### Data for review
(** What holds of the transcript and the subscriptions while the turn of a
    send (prompt [u], earlier turns [pre]) is in flight: the subscriptions
    made by this send (handles from [n0] on) are those held in the refs. *)
Definition Inv (n0 : nat) (pre : list Message) (u : jstr) (s : St) : Prop :=
  WF s /\ (exists a, items (messages s) = pre ++ [mkMessage u a])
  /\ (forall l, In l (listeners s) ->
        fst l < n0 \/ unlistenStreamRef s = Some (fst l) \/ unlistenDoneRef s = Some (fst l)).

(** A catalog entry for examples. *)
Definition sample_entry (i : jstr) : ModelEntry :=
  mkEntry i i (i ++ js ".gguf") (js "llama") (js "gguf") None.

(** A store backend with catalog [lst] whose imports all fail. *)
Definition backend_of (lst : list ModelEntry) (active : res (option jstr)) : ModelsBackend :=
  mkModelsBackend (Ok lst) active (fun _ => Thrown (JsError (js "Error") (js "import failed"))).

(** A backend whose import of ["/n.gguf"] yields the entry [n] and whose
    other imports fail; after the import the catalog is [A; n] and [A] is
    the active model. *)
Definition import_backend : ModelsBackend :=
  mkModelsBackend (Ok [sample_entry (js "A"); sample_entry (js "n")]) (Ok (Some (js "A")))
    (fun p => if jstr_eqb p (js "/n.gguf") then Ok (sample_entry (js "n"))
              else Thrown (JsError (js "Error") (js "unsupported file"))).

(* ================================================================== *)
(** * Proofs *)

Lemma jstr_eqb_true a b : jstr_eqb a b = true <-> a = b.
Proof.
  unfold jstr_eqb; destruct (list_eq_dec N.eq_dec a b); split; congruence.
Qed.

Example trimOverlap_quick :
  trimOverlap (js "...The quick") (js "quick brown fox") = js " brown fox".
Proof. vm_compute. reflexivity. Qed.

Example collapse_markers_ex :
  collapse_markers (js "<think><think><think>Okay</think></think>x")
  = js "<think>Okay</think>x".
Proof. vm_compute. reflexivity. Qed.

Example stream_session_ex :
  let b := mkBackend (Ok tt) (Ok tt)
             [StreamDelta (Some (js "<think><think>Okay")); StreamDelta (Some (js "Okay so"));
              StreamDelta (Some (js "so</think>Hi")); StreamComplete (Some (js "final"))]
             (Ok tt) (Ok []) in
  let s := fst (sendMessage b (init_st (js " hello ") true)) in
  last_ai s = Some (js "final") /\ isGenerating s = false /\ listeners s = []
  /\ user (List.last (items (messages s)) default_msg) = js "hello".
Proof. vm_compute. repeat split; reflexivity. Qed.

Example stream_deltas_ex :
  let b := mkBackend (Ok tt) (Ok tt)
             [StreamDelta (Some (js "<think><think>Okay")); StreamDelta (Some (js "Okay so"));
              StreamDelta (Some (js "so</think>Hi"))]
             (Ok tt) (Ok []) in
  last_ai (fst (sendMessage b (init_st (js "hello") true)))
  = Some (js "<think>Okay so</think>Hi").
Proof. vm_compute. reflexivity. Qed.


(* ------------------------------------------------------------------ *)
(** ** Overlap search of [trimOverlap] *)

Lemma overlap_loop_spec (w F : jstr) (n : nat) :
  exists L, overlap_loop w F n = skipn L F /\ L <= n
    /\ (L = 0 \/ (0 < L /\ slice_last w L = firstn L F))
    /\ (forall L', L < L' <= n -> slice_last w L' <> firstn L' F).
Proof.
  induction n as [|n IH]; cbn [overlap_loop].
  - exists 0. split; [reflexivity|]. split; [lia|]. split; [left; reflexivity|].
    intros; lia.
  - destruct (jstr_eqb (slice_last w (S n)) (firstn (S n) F)) eqn:E.
    + apply jstr_eqb_true in E. exists (S n).
      split; [reflexivity|]. split; [lia|]. split.
      * right. split; [lia | exact E].
      * intros; lia.
    + destruct IH as (L & HL & Hle & Hm & Hmax). exists L.
      split; [exact HL|]. split; [lia|]. split; [exact Hm|].
      intros L' HL' Heq. destruct (Nat.eq_dec L' (S n)) as [->|Hne].
      * rewrite <- Heq in E. unfold jstr_eqb in E.
        destruct (list_eq_dec N.eq_dec _ _); congruence.
      * apply (Hmax L'); auto; lia.
Qed.

Lemma slice_last_slice_last (P : jstr) (W L : nat) :
  L <= length (slice_last P W) -> slice_last (slice_last P W) L = slice_last P L.
Proof.
  unfold slice_last. intros H. rewrite length_skipn in *.
  rewrite skipn_skipn. f_equal. lia.
Qed.

Lemma length_slice_last (P : jstr) (W : nat) :
  length (slice_last P W) = Nat.min W (length P).
Proof. unfold slice_last. rewrite length_skipn. lia. Qed.

(** C2. For every accumulated text [P] and fragment [F], [trimOverlap P F]
    drops the first [L] code units of [F], where [L] is the largest value
    from [min(200, len P, len F)] down to 1 such that the last [L] units of
    [P] equal the first [L] units of [F], and [L = 0] when there is none.
    Reconciling ["...The quick"] with ["quick brown fox"] finds [L = 5] and
    yields ["...The quick brown fox"]. *)
Theorem trimOverlap_longest_overlap :
  (forall P F : jstr,
    exists L, trimOverlap P F = skipn L F
      /\ L <= Nat.min 200 (Nat.min (length P) (length F))
      /\ (L = 0 \/ (0 < L /\ slice_last P L = firstn L F))
      /\ (forall L', L < L' <= Nat.min 200 (Nat.min (length P) (length F)) ->
                     slice_last P L' <> firstn L' F))
  /\ trimOverlap (js "...The quick") (js "quick brown fox") = skipn 5 (js "quick brown fox")
  /\ last_ai (appendDeltaToLast (js "quick brown fox") (st_with_last (js "...The quick")))
     = Some (js "...The quick brown fox").
Proof.
  split; [|split; vm_compute; reflexivity].
  intros P F. unfold trimOverlap, trimOverlap_w.
  destruct (negb (truthy P) || negb (truthy F)) eqn:Hemp.
  - exists 0. assert (Hz : Nat.min 200 (Nat.min (length P) (length F)) = 0)
      by (destruct P, F; simpl in *; try discriminate; lia).
    rewrite Hz. split; [reflexivity|]. split; [lia|]. split; [left; reflexivity|].
    intros; lia.
  - destruct (overlap_loop_spec (slice_last P 200) F
                (Nat.min (length (slice_last P 200)) (length F)))
      as (L & HL & Hle & Hm & Hmax).
    rewrite length_slice_last in Hle, Hmax.
    exists L. split; [exact HL|]. split; [lia|]. split.
    + destruct Hm as [Hm|[Hpos Hm]]; [left; exact Hm|right; split; [exact Hpos|]].
      rewrite <- Hm. symmetry. apply slice_last_slice_last.
      rewrite length_slice_last. lia.
    + intros L' HL' Heq. apply (Hmax L'); [lia|].
      rewrite slice_last_slice_last; [exact Heq|]. rewrite length_slice_last. lia.
Qed.

(* ------------------------------------------------------------------ *)
(** ** Greedy run replacement *)

Lemma prefixb_starts (p s : jstr) : prefixb p s = true <-> starts p s.
Proof.
  unfold starts. revert s; induction p as [|a p IH]; intros [|b s]; simpl.
  - split; eauto.
  - split; eauto.
  - split; [discriminate|intros [z Hz]; discriminate].
  - rewrite andb_true_iff, N.eqb_eq, IH. split.
    + intros [-> [z ->]]. eauto.
    + intros [z Hz]. injection Hz as -> ->. eauto.
Qed.

Lemma starts_app_l (p z : jstr) : starts p (p ++ z).
Proof. exists z; reflexivity. Qed.

Lemma starts_trans (a b s : jstr) : starts a b -> starts b s -> starts a s.
Proof. intros [x ->] [y ->]. exists (x ++ y). now rewrite app_assoc. Qed.

(** [a ++ X = b ++ Y] with [a] no longer than [b]: [a] is a prefix of [b]. *)
Lemma app_eq_starts (a b X Y : jstr) :
  a ++ X = b ++ Y -> length a <= length b -> starts a b.
Proof.
  revert b; induction a as [|x a IH]; intros b H Hl.
  - exists b; reflexivity.
  - destruct b as [|y b]; simpl in Hl; [lia|].
    simpl in H. injection H as -> H. destruct (IH b H ltac:(lia)) as [z ->].
    exists z; reflexivity.
Qed.

(** [a ++ X = b ++ Y] with [a] at least as long as [b]: [a = b ++ a']. *)
Lemma app_eq_split (a b X Y : jstr) :
  a ++ X = b ++ Y -> length b <= length a -> exists a', a = b ++ a' /\ a' ++ X = Y.
Proof.
  revert a; induction b as [|y b IH]; intros a H Hl.
  - exists a; split; [reflexivity|exact H].
  - destruct a as [|x a]; simpl in Hl; [lia|].
    simpl in H. injection H as -> H. destruct (IH a H ltac:(lia)) as (a' & -> & H').
    exists a'; split; [reflexivity|exact H'].
Qed.

Lemma concat_repeat_length (m : jstr) (k : nat) :
  length (concat (repeat m k)) = k * length m.
Proof. induction k; simpl; [reflexivity|rewrite length_app, IHk; lia]. Qed.

Section Runs.
Variable m : jstr.
Hypothesis m_nonempty : m <> [].

Lemma m_length_pos : 0 < length m.
Proof. destruct m; [congruence|simpl; lia]. Qed.

Lemma strip_run_decomp (f : nat) (s : jstr) (k : nat) (r : jstr) :
  strip_run f m s = (k, r) -> s = concat (repeat m k) ++ r.
Proof.
  revert s k r; induction f as [|f IH]; intros s k r H; simpl in H.
  - injection H as <- <-. reflexivity.
  - destruct (prefixb m s) eqn:Hp.
    + apply prefixb_starts in Hp. destruct Hp as [z ->].
      rewrite skipn_app, Nat.sub_diag, skipn_all in H. simpl in H.
      destruct (strip_run f m z) as [k' r'] eqn:E. injection H as <- <-.
      simpl. rewrite <- app_assoc. f_equal. apply IH. exact E.
    + injection H as <- <-. reflexivity.
Qed.
(* ===== verification/_CoqProject ===== *)
-Q . S2P
Prelude.v
Bits.v
Arrays.v
SlotArray.v
TaskTable.v
Chain.v
LogicalPtrace.v
LogicalPtraceOps.v
LogicalPtraceInv.v
LogicalPtraceQueue.v
LogicalPtracePreserve.v
LogicalPtraceSafety.v
LogicalPtraceEvents.v
LogicalPtraceWait.v
Dispatcher.v
DispatcherOps.v
DispatcherInv.v
DispatcherSteps.v
DispatcherSafety.v
DispatcherCalls.v
DispatcherRekey.v
DispatcherReach.v
DispatcherRegs.v
DispatcherFrame.v
Resident.v
ResidentInv.v
ResidentCollect.v
ResidentSteps.v
ResidentRetire.v
ResidentExec.v
ResidentReach.v
Arm64Encoding.v
CodeWriter.v
Arm64Relocator.v
Arm64Machine.v
RelocatorLayout.v
RelocatorTotal.v
RelocatorSim.v
CloseRange.v
WaitDecoder.v
EventRing.v
SeccompFilter.v
SeccompPlan.v
SlotPool.v
GuestPath.v
GuestPathText.v
PathState.v
PathStorage.v
PathStateOps.v
PathTaskOps.v
PathFdOps.v
PathStateInv.v
PathMounts.v
PathTranslate.v
PathMountMoves.v
PathTreeOps.v
PathViews.v
PathSteps.v
PathObjectSteps.v
PathResolve.v
PathReleases.v
PathCopies.v
PathTaskInv.v
PathMountSteps.v
PathMountInv.v
PathMoveInv.v
PathVisible.v
PathPivotInv.v
PathCloneInv.v
PathFdInv.v
PathTreeInv.v
PathReach.v
PathMountReach.v
MountSyscalls.v
MountSyscallsReach.v
ProcStatus.v
ProcStatusLines.v
ProcStatusViews.v
VirtualFileProvider.v
VirtualFileStore.v
(* ===== verification/TaskTable.v ===== *)
(** * The task table (tracer/task_table.h, tracer/task_table.cpp)

    The fixed table of traced tasks: 512 slots, a count, a hint for the next
    free slot and a mutation counter. A [TaskTable *] that is never null is a
    value; a [TaskRecord *] result is the slot the pointer refers to. The
    abstract table is the finite map from thread ids to records. *)

From S2P Require Import Prelude SlotArray.
From stdpp Require Import list gmap.
#[local] Open Scope Z_scope.

Definition kTaskTableCapacity : Z := 512.
Definition kInvalidTaskSlot : Z := UINT32_MAX.
Definition kTaskTableMagic : Z := 0x48535454.
Definition kTaskTableVersion : Z := 8.

(** enum class TaskLifeState: a [uint32_t]; only the two states the table
    itself uses are named. *)
Definition TaskLifeState_kEmpty : Z := 0.
Definition TaskLifeState_kDiscovered : Z := 1.

(** enum class TaskResumeMode *)
Definition TaskResumeMode_kUnknown : Z := 0.
Definition TaskResumeMode_kCont : Z := 1.
Definition TaskResumeMode_kSyscall : Z := 2.

(** ** Data *)

Record Arm64RegisterSnapshot := {
  rs_x : list Z; rs_sp : Z; rs_pc : Z; rs_pstate : Z }.

Record ActiveSyscallSnapshot := {
  as_flags : Z; as_syscall_number : Z; as_user_syscall_number : Z;
  as_modified_argument_mask : Z; as_executed_syscall_number : Z;
  as_entry_policy_action : Z; as_entry_policy_rule_id : Z; as_exit_policy_rule_id : Z;
  as_arguments : list Z; as_result : Z; as_replacement_result : Z; as_rule_generation : Z;
  as_scratch_slot : Z; as_nested_ptrace_operation_slot : Z; as_scratch_generation : Z;
  as_internal_fd_sequence : Z; as_entry_registers : Arm64RegisterSnapshot }.

Record TaskRecord := {
  occupied : Z; slot : Z; tid : Z; tgid : Z; life : Z; stop : Z; syscall_phase : Z; flags : Z;
  pending_signal : Z; last_wait_status : Z; last_ptrace_event : Z; resume_mode : Z;
  ptrace_options : Z; exec_generation : Z; tracee_scratch_address : Z; stop_sequence : Z;
  last_ptrace_event_message : Z; active_syscall : ActiveSyscallSnapshot }.
(** ** Processes *)

Definition InsertLogicalProcess (t : LogicalPtraceTable) (key : LogicalProcessKey)
    (parent : option LogicalProcessKey) (process_group logical_dumpable : Z)
    (logical_ptracer : LogicalPidIdentity) : Z * LogicalPtraceTable * Z :=
  if negb (IsLogicalPtraceTableInitialized t) || negb (ProcessKeyValid key) ||
     (process_group <=? 0) || negb (DumpableValid logical_dumpable) ||
     negb (PidIdentityValid logical_ptracer) then (EINVAL, t, kInvalidLogicalPtraceSlot)
  else if FindLogicalProcess t key is Some _ then (EEXIST, t, kInvalidLogicalPtraceSlot)
  else if match parent with
     | None => false
     | Some parent =>
       negb (ProcessKeyValid parent) || LogicalProcessKeysEqual key parent ||
       match FindLogicalProcess t parent with None => true | Some _ => false end
     end then (ESRCH, t, kInvalidLogicalPtraceSlot)
  else if process_count t =? kLogicalPtraceProcessCapacity then (ENOSPC, t, kInvalidLogicalPtraceSlot)
  else match free_slot (process_free_hint t) (processes t) with
  | None => (ENOSPC, t, kInvalidLogicalPtraceSlot)
  | Some candidate =>
    let process :=
      {| lp_occupied := 1; lp_slot := candidate; lp_key := key;
         lp_parent := match parent with Some parent => parent | None => zero_process_key end;
         lp_process_group := process_group; lp_logical_dumpable := logical_dumpable;
         lp_logical_ptracer := logical_ptracer;
         lp_flags := match parent with Some _ => 0 ||| kLogicalProcessFlagParentKnown | None => 0 end;
         lp_reserved := 0 |} in
    (0, bump (set_processes t (u32 (process_count t + 1))
               (advance_hint candidate kLogicalPtraceProcessCapacity)
               (<[Z.to_nat candidate := process]> (processes t))), candidate)
  end.

(** The slot output is not written by the two early returns. *)
Definition InheritLogicalProcess (t : LogicalPtraceTable) (child parent : LogicalProcessKey)
    (child_process_group : Z) : Z * LogicalPtraceTable * option Z :=
  if negb (IsLogicalPtraceTableInitialized t) then (EINVAL, t, None)
  else match FindLogicalProcess t parent with
  | None => (ESRCH, t, None)
  | Some parent_record =>
    let '(error, t', slot) := InsertLogicalProcess t child (Some parent) child_process_group
      (lp_logical_dumpable (processes t !!! parent_record))
      (lp_logical_ptracer (processes t !!! parent_record)) in
    (error, t', Some slot)
  end.

Definition EraseLogicalProcess (t : LogicalPtraceTable) (key : LogicalProcessKey) : Z * LogicalPtraceTable :=
  if negb (IsLogicalPtraceTableInitialized t) || negb (ProcessKeyValid key) then (EINVAL, t)
  else match FindLogicalProcess t key with
  | None => (ESRCH, t)
  | Some process =>
    if ProcessReferenced t key then (EBUSY, t)
    else let slot := lp_slot (processes t !!! process) in
      (0, bump (set_processes t (u32 (process_count t - 1)) slot
                 (<[process := ClearProcessRecord slot]> (processes t))))
  end.

(** A process record with some of its fields replaced. *)
Definition with_process (p : LogicalProcessRecord) (parent : LogicalProcessKey) (process_group
    logical_dumpable : Z) (logical_ptracer : LogicalPidIdentity) (flags : Z) : LogicalProcessRecord :=
  Build_LogicalProcessRecord (lp_occupied p) (lp_slot p) (lp_key p) parent process_group
    logical_dumpable logical_ptracer flags (lp_reserved p).

(** The record at [i] replaced, [mutation_generation] advanced. *)
Definition update_process (t : LogicalPtraceTable) (i : nat) (p : LogicalProcessRecord) : LogicalPtraceTable :=
  bump (set_processes t (process_count t) (process_free_hint t) (<[i := p]> (processes t))).

Definition SetLogicalProcessDumpable (t : LogicalPtraceTable) (key : LogicalProcessKey)
    (logical_dumpable : Z) : Z * LogicalPtraceTable :=
  if negb (IsLogicalPtraceTableInitialized t) || negb (DumpableValid logical_dumpable) then (EINVAL, t)
  else match FindLogicalProcess t key with
  | None => (ESRCH, t)
  | Some i => let p := processes t !!! i in
    (0, update_process t i (with_process p (lp_parent p) (lp_process_group p) logical_dumpable
          (lp_logical_ptracer p) (lp_flags p)))
  end.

### Assigned task
Each line containing "false" belongs in the answer; pick these out of the material and copy them.

### Answer box
  last_ai s = Some (js "final") /\ isGenerating s = false /\ listeners s = []
     | None => false
       match FindLogicalProcess t parent with None => true | Some _ => false end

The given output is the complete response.